PAGE 13
Beggars On Horseback
by
“There were days, though, when you meant more to me than just that. When we played at the Capitol–that night when we met Lafayette on the stairs! Nobody had ever played with me. But after we went to the farm I was smothered in ease. And I loved it. And I didn’t love you. You were just–the man who gave me things. Do you see what I mean? And when you kissed me on the stairs it was as if I were being kissed by a nice old Santa Claus.
“Everybody saw it but you. I am sure Amy knew–and Winifred Reed. You–you ought to marry Winifred, Max. Perhaps you will. You won’t want me after you read this letter. And Winifred is splendid.
“It was your speech to the men that waked me. I saw how big you were, and I just–shriveled up.
“And you mustn’t worry about me. I am not hungry any more. I feel as if I should never want anything to eat. Perhaps it is because I am older and haven’t a growing appetite. And I am not any of the things you thought me. And of course you would be disappointed, and it wouldn’t be fair.”
Having posted this, Anne had other things to do. She wrote mysterious letters, and finally came into a room where her sisters and Aunt Elizabeth were sewing, with an important-looking paper in her hand.
“I am going to work, Amy.”
“To work!”
“Yes.”
Amy and Ethel and Aunt Elizabeth wore white frocks, and looked very cool and feminine and high-bred. Aunt Elizabeth had a nose like Amy’s and the same look of race.
It was Aunt Elizabeth who said in her commanding voice: “What are you talking about, Anne?”
“I am going to work in the War Risk Bureau, Aunt Elizabeth. I wrote to two senators, and they helped me.”
No woman of the Merryman family had ever worked in an office.
Anne faced a storm of disapproval, but she stood there slim and defiant, and stated her reasons.
“We need money. I don’t see how we can get through a winter like the last. I can’t keep my self-respect if we go on living as we did last winter.”
“Haven’t you any pride, Anne?”
“I have self-respect.”
She left the room a conqueror. After she had gone the three women talked about her. They did not say it openly, but they felt that there was really an ordinary streak in Anne. Otherwise she would not have wanted to work in an office.
There was, however, nothing to be done. Anne was twenty-one. She was to get a hundred dollars a month. In spite of herself, Amy felt a throb of the heart as she thought of what that hundred dollars would mean to them.
Murray Flint was much perturbed when he heard of Anne’s decision. He wrote to her that of course she knew that there was no reason why she should go into an office–his home and hearthstone were hers. She wrote back that she should never marry! After that, Murray felt, with Amy and Ethel and Aunt Elizabeth, that there was an ordinary streak in Anne!

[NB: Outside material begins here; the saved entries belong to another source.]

(** * Both readers are the reference *)

Section realizing.
Context {R : Type} (tracks : R -> list byte -> Z -> Prop).
Variables (read_field : Z -> stateM R rar_error Z) (more : stateM R rar_error bool) (decode_symbol : HuffmanTable.t -> stateM R rar_error Z).
Hypothesis (Hfield : forall n, 0 < n <= 16 -> realizes tracks (read_field n) (spec_read n)).
Hypothesis (Hmore : realizes tracks more spec_has_bits).
Hypothesis (Hsym : forall lens table, lengths_ok lens -> HuffmanTable.build lens = Ok table ->
  realizes tracks (decode_symbol table) (scan_decode table)).

(** Sequences, branches and pure steps realize their images. *)
Ltac realize := repeat first
  [ apply realizes_ret | apply realizes_lift | apply Hfield; lia | exact Hmore
  | match goal with |- realizes _ (if ?c then _ else _) (if ?c then _ else _) => destruct c end
  | apply realizes_bind; [|first [intros [? ?] | intros ?]] | done ].

Lemma realizes_bc fuel i bc :
  realizes tracks (read_bc_lengths (fun _ => lift) read_field fuel i bc) (read_bc_lengths (fun _ => spec_lift) spec_read fuel i bc).
Proof.
  revert i bc. induction fuel as [|fuel IH]; intros i bc; cbn [read_bc_lengths]; [apply realizes_lift|].
  realize; apply IH.
Qed.

Lemma realizes_lengths fuel table total i all : realizes tracks (decode_symbol table) (scan_decode table) ->
  realizes tracks (read_lengths (fun _ => lift) read_field more decode_symbol fuel table total i all)
    (read_lengths (fun _ => spec_lift) spec_read spec_has_bits scan_decode fuel table total i all).
Proof.
  intros Hdecode. revert i all. induction fuel as [|fuel IH]; intros i all; cbn [read_lengths]; [apply realizes_lift|].
  realize; apply IH || exact Hdecode.
Qed.

(** The bootstrap lengths are four-bit numbers. *)
Definition gives {A} (f : bits_spec A) (P : A -> Prop) : Prop := forall data pos,
  match f data pos with Ok (a, _) => P a | Err e => e = CorruptArchive | Panic => False end.

Lemma gives_bind {A B} (f : bits_spec A) (g : A -> bits_spec B) P Q : gives f P -> (forall a, P a -> gives (g a) Q) -> gives (f ≫= g) Q.
Proof.
  intros Hf Hg data pos. unfold mbind, bits_spec_bind. specialize (Hf data pos). destruct (f data pos) as [[a p]|e|]; [by apply Hg | done | done].
Qed.
Lemma gives_ret {A} (a : A) (P : A -> Prop) : P a -> gives (mret a) P.
Proof. intros Ha data pos. exact Ha. Qed.
Lemma gives_lift {A} (a : A) (P : A -> Prop) : P a -> gives (spec_lift (Ok a)) P.
Proof. intros Ha data pos. exact Ha. Qed.
Lemma gives_corrupt {A} (P : A -> Prop) : gives (spec_lift (Err CorruptArchive)) P.
Proof. intros data pos. done. Qed.
Lemma gives_field n : 0 <= n -> gives (spec_read n) (fun v => 0 <= v < 2 ^ n).
Proof. intros Hn data pos. unfold spec_read. destruct (fits data pos n); [by apply field_range | done]. Qed.

Lemma fill_run_bc n i bc : 0 <= i <= HUFF_BC -> zlen bc = HUFF_BC -> code_lens bc ->
  exists i' bc', fill_run n HUFF_BC 0 i bc = Ok (i', bc') /\ i <= i' <= HUFF_BC /\ ((0 < n)%nat -> i < HUFF_BC -> i < i') /\ zlen bc' = HUFF_BC /\ code_lens bc'.
Proof.
  revert i bc. induction n as [|n IH]; intros i bc Hi Hlen Hbc; cbn [fill_run]; [exists i, bc; split_and!; try done; lia|].
  destruct (Z.leb_spec HUFF_BC i); [exists i, bc; split_and!; try done; lia|]. rewrite put_nat, bind_Ok by lia.
  destruct (IH (i + 1) (<[Z.to_nat i := 0]> bc)) as (i' & bc' & Hrun & Hr & _ & Hl & Hall);
    [lia | unfold zlen in *; by rewrite length_insert | by apply Forall_insert |].
  exists i', bc'. split_and!; try done; lia.
Qed.

Lemma gives_bc fuel i bc : 0 <= i <= HUFF_BC -> zlen bc = HUFF_BC -> code_lens bc -> HUFF_BC - i < Z.of_nat fuel ->
  gives (read_bc_lengths (fun _ => spec_lift) spec_read fuel i bc) (fun bc => zlen bc = HUFF_BC /\ code_lens bc).
Proof.
  revert i bc. induction fuel as [|fuel IH]; intros i bc Hi Hlen Hbc Hf; [lia|]. cbn [read_bc_lengths].
  assert (Hput : forall v, 0 <= v <= MAX_CODE_LENGTH -> i < HUFF_BC ->
    gives (bc ← spec_lift (put bc i v); read_bc_lengths (fun _ => spec_lift) spec_read fuel (i + 1) bc) (fun bc => zlen bc = HUFF_BC /\ code_lens bc)).
  { intros v Hv Hlt. rewrite put_nat by lia. apply (gives_bind _ _ (fun bc' => bc' = <[Z.to_nat i := v]> bc)); [by apply gives_lift|].
    intros bc' ->. apply IH; [lia | unfold zlen in *; by rewrite length_insert | | lia]. by apply Forall_insert. }
  destruct (Z.ltb_spec i HUFF_BC) as [Hlt|]; [|by apply gives_ret].
  apply (gives_bind _ _ _ _ (gives_field 4 ltac:(lia))). intros l Hl. destruct (Z.eqb_spec l 15); [|apply Hput; unfold MAX_CODE_LENGTH; lia].
  apply (gives_bind _ _ _ _ (gives_field 4 ltac:(lia))). intros z Hz. destruct (Z.eqb_spec z 0); [apply Hput; unfold MAX_CODE_LENGTH; lia|].
  assert (Hrun : exists i' bc', fill_run (Z.to_nat (z + 2)) HUFF_BC 0 i bc = Ok (i', bc') /\ i < i' <= HUFF_BC /\ zlen bc' = HUFF_BC /\ code_lens bc').
  { destruct (fill_run_bc (Z.to_nat (z + 2)) i bc Hi Hlen Hbc) as (i' & bc' & Hrun & Hr & Hmove & Hl' & Hall).
    exists i', bc'. split; [done|]. split; [|done]. specialize (Hmove ltac:(lia) Hlt). lia. }
  destruct Hrun as (i' & bc' & -> & Hi' & Hlen' & Hbc').
  apply (gives_bind _ _ (fun st => st = (i', bc'))); [by apply gives_lift|]. intros st ->. apply IH; [lia | done | done | lia].
Qed.

Lemma bc_ok bc : zlen bc = HUFF_BC /\ code_lens bc -> lengths_ok bc.
Proof. intros [Hl Hall]. split; [rewrite Hl; unfold HUFF_BC, MAX_NUM_SYMBOLS, HUFF_NC; lia | done]. Qed.

Lemma bc_start : gives (read_bc_lengths (fun _ => spec_lift) spec_read 21 0 (HuffmanTable.zeros HUFF_BC)) (fun bc => zlen bc = HUFF_BC /\ code_lens bc).
Proof. apply gives_bc; [unfold HUFF_BC; lia | done | | unfold HUFF_BC; lia]. by apply Forall_replicate. Qed.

When he arrived in August at Aunt Elizabeth’s he was astonished at the change in Amy. She looked really very young as she came to meet him, and Aunt Elizabeth’s house was a perfect setting for her charms. Murray was very fond of Aunt Elizabeth’s house. It was an ancient, stately edifice, and within there were the gold-framed portraits of men and women with noses like Amy’s and Aunt Elizabeth’s.

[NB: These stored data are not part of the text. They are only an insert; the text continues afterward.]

(** The number an operation returns, the bytes it returns, and the log after it;
    the bytes it hands to the writer. *)
Definition log_op (dict : Z) (op : window_op) (l : log) : result (Z * list byte * log) * list byte :=
  match op with
  | PutByte b => (Ok (0, [], log_put [b] l), [])
  | PutBatch b n => (Ok (0, [], log_put (ztake n b) l), [])
  | PutBytes b => (Ok (0, [], log_put b l), [])
  | Copy d n v => (Ok (0, [], log_match (lz_match dict (bytes l) d n) v l), [])
  | CopyRar15 d n v => (Ok (0, [], log_match (if d =? 0 then zreplicate n x00 else lz_match dict (bytes l) d n) v l), [])
  | Flush =>
    match log_flush dict (zlen (bytes l)) l with
    | Ok (out, l') => (Ok (zlen out, [], l'), out)
    | Err e => (Err e, [])
    | Panic => (Panic, [])
    end
  | FlushUntil up_to =>
    match log_flush dict (Z.min up_to (zlen (bytes l))) l with
    | Ok (out, l') => (Ok (zlen out, [], l'), out)
    | Err e => (Err e, [])
    | Panic => (Panic, [])
    end
  | MarkFlushed up_to => (Ok (0, [], mk_log (bytes l) (shown l) (Z.min up_to (zlen (bytes l)))), [])
  | ReadBack a n =>
    match log_range dict a n l with
    | Ok out => (Ok (0, out, l), [])
    | Err e => (Err e, [])
    | Panic => (Panic, [])
    end
  end.

Section programs.
Context {W : Type} `{Sink W}.

Definition run_window_op (op : window_op) (self : t) : stateM W rar_error (Z * list byte * t) :=
  match op with
  | PutByte b => self ← lift (put_byte b self); mret (0, [], self)
  | PutBatch b n => self ← lift (put_literal_batch b n self); mret (0, [], self)
  | PutBytes b => self ← lift (put_bytes b self); mret (0, [], self)
  | Copy d n v => self ← lift (copy_with_visible_len d n v self); mret (0, [], self)
  | CopyRar15 d n v => self ← lift (copy_rar15_with_visible_len d n v self); mret (0, [], self)
  | Flush => '(n, self) ← flush_to_writer self; mret (n, [], self)
  | FlushUntil up_to => '(n, self) ← flush_visible_until up_to self; mret (n, [], self)
  | MarkFlushed up_to => self ← lift (mark_flushed up_to self); mret (0, [], self)
  | ReadBack a n => out ← lift (try_copy_output a n self); mret (0, out, self)
  end.

Fixpoint run_window_ops (ops : list window_op) (self : t) : stateM W rar_error (list (Z * list byte)) :=
  match ops with
  | [] => mret []
  | op :: ops => '(v, self) ← run_window_op op self; rest ← run_window_ops ops self; mret (v :: rest)
  end.
End programs.

Fixpoint log_ops (dict : Z) (ops : list window_op) (l : log) : result (list (Z * list byte)) * list byte :=
  match ops with
  | [] => (Ok [], [])
  | op :: ops =>
    match log_op dict op l with
    | (Ok (v, l'), out) =>
      let '(r, out') := log_ops dict ops l' in (rest ← r; mret (v :: rest), out ++ out')
    | (Err e, out) => (Err e, out)
    | (Panic, out) => (Panic, out)
    end
  end.
(** The caller's guarantees along the whole program, and that no counter of bytes overflows. *)
Fixpoint ops_fit (dict : Z) (ops : list window_op) (l : log) : Prop :=
  match ops with
  | [] => True
  | op :: ops => op_fits op l /\ zlen (bytes l) + op_bytes dict op l < 2 ^ 64 /\
      match log_op dict op l with (Ok (_, l'), _) => ops_fit dict ops l' | _ => True end
  end.

(** * The window stands for a log *)

Record stands_for (self : t) (dict : Z) (l : log) : Prop := mk_stands_for {
  sf_ring : ring self (bytes l);
  sf_dict : dict_size self = dict;
  sf_total : total_written self = zlen (bytes l);
  sf_shown : zlen (shown l) = zlen (bytes l);
  sf_flushed : total_flushed self = flushed l /\ 0 <= flushed l <= zlen (bytes l);
  sf_sorted : sorted_ranges 0 (zlen (bytes l)) (invisible_ranges self);
  sf_hidden : forall i, flushed l <= i < zlen (bytes l) -> covered (invisible_ranges self) i = hidden l i;
  sf_pending : invisible_pending self = zlen (bytes l) - flushed l - zlen (log_visible l (flushed l) (zlen (bytes l)))
}.

Lemma sf_visible self dict l a b : stands_for self dict l -> flushed l <= a -> b <= zlen (bytes l) ->
  visible (covered (invisible_ranges self)) (bytes l) a b = log_visible l a b.
Proof. intros H Ha Hb. apply visible_ext. intros i Hi. split; [|done]. apply (sf_hidden _ _ _ H). lia. Qed.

Murray had missed Amy very much and he told her so.
“It was a point of honor for me to ask Anne again. But when I thought I was going to lose you I learned that my life would be empty without you.”
He really believed what he was telling her. If Amy did not believe it she made no sign. She was getting much more than she expected, and she accepted him graciously and elegantly, as became a daughter of the Merrymans.